Assignment:
So that nothing is lost, restate each entry exactly as supplied.

#####

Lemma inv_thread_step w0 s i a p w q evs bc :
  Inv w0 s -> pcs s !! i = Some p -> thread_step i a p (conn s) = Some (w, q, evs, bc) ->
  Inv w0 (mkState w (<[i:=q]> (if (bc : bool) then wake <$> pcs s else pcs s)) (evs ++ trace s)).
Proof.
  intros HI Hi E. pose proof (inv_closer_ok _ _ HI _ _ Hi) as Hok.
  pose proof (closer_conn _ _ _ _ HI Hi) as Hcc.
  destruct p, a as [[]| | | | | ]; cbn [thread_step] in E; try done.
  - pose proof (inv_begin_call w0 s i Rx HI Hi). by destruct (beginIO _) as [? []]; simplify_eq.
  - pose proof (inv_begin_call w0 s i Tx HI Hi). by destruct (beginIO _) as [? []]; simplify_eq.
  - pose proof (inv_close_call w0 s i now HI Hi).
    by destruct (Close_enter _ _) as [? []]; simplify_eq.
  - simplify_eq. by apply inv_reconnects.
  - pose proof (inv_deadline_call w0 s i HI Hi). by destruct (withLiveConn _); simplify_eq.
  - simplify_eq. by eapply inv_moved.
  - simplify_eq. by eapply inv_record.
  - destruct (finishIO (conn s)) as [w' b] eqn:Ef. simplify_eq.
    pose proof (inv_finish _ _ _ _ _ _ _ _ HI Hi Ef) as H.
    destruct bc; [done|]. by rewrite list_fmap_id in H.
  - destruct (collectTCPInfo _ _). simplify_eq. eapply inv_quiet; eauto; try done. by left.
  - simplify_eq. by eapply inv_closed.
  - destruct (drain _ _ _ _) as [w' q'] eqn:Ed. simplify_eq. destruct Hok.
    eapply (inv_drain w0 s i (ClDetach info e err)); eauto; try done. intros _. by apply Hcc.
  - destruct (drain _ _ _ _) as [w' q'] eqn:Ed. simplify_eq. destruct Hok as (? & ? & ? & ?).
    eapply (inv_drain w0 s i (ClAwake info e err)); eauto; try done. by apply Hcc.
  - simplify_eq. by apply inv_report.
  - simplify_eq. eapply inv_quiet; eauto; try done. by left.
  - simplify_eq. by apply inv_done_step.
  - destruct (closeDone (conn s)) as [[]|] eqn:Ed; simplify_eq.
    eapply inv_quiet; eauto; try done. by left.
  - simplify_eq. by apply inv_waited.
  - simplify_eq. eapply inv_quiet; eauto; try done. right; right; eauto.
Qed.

#####

Response to the task:
Lemma inv_thread_step w0 s i a p w q evs bc :
  Inv w0 s -> pcs s !! i = Some p -> thread_step i a p (conn s) = Some (w, q, evs, bc) ->
  Inv w0 (mkState w (<[i:=q]> (if (bc : bool) then wake <$> pcs s else pcs s)) (evs ++ trace s)).
Proof.
  intros HI Hi E. pose proof (inv_closer_ok _ _ HI _ _ Hi) as Hok.
  pose proof (closer_conn _ _ _ _ HI Hi) as Hcc.
  destruct p, a as [[]| | | | | ]; cbn [thread_step] in E; try done.
  - pose proof (inv_begin_call w0 s i Rx HI Hi). by destruct (beginIO _) as [? []]; simplify_eq.
  - pose proof (inv_begin_call w0 s i Tx HI Hi). by destruct (beginIO _) as [? []]; simplify_eq.
  - pose proof (inv_close_call w0 s i now HI Hi).
    by destruct (Close_enter _ _) as [? []]; simplify_eq.
  - simplify_eq. by apply inv_reconnects.
  - pose proof (inv_deadline_call w0 s i HI Hi). by destruct (withLiveConn _); simplify_eq.
  - simplify_eq. by eapply inv_moved.
  - simplify_eq. by eapply inv_record.
  - destruct (finishIO (conn s)) as [w' b] eqn:Ef. simplify_eq.
    pose proof (inv_finish _ _ _ _ _ _ _ _ HI Hi Ef) as H.
    destruct bc; [done|]. by rewrite list_fmap_id in H.
  - destruct (collectTCPInfo _ _). simplify_eq. eapply inv_quiet; eauto; try done. by left.
  - simplify_eq. by eapply inv_closed.
  - destruct (drain _ _ _ _) as [w' q'] eqn:Ed. simplify_eq. destruct Hok.
    eapply (inv_drain w0 s i (ClDetach info e err)); eauto; try done. intros _. by apply Hcc.
  - destruct (drain _ _ _ _) as [w' q'] eqn:Ed. simplify_eq. destruct Hok as (? & ? & ? & ?).
    eapply (inv_drain w0 s i (ClAwake info e err)); eauto; try done. by apply Hcc.
  - simplify_eq. by apply inv_report.
  - simplify_eq. eapply inv_quiet; eauto; try done. by left.
  - simplify_eq. by apply inv_done_step.
  - destruct (closeDone (conn s)) as [[]|] eqn:Ed; simplify_eq.
    eapply inv_quiet; eauto; try done. by left.
  - simplify_eq. by apply inv_waited.
  - simplify_eq. eapply inv_quiet; eauto; try done. right; right; eauto.
Qed.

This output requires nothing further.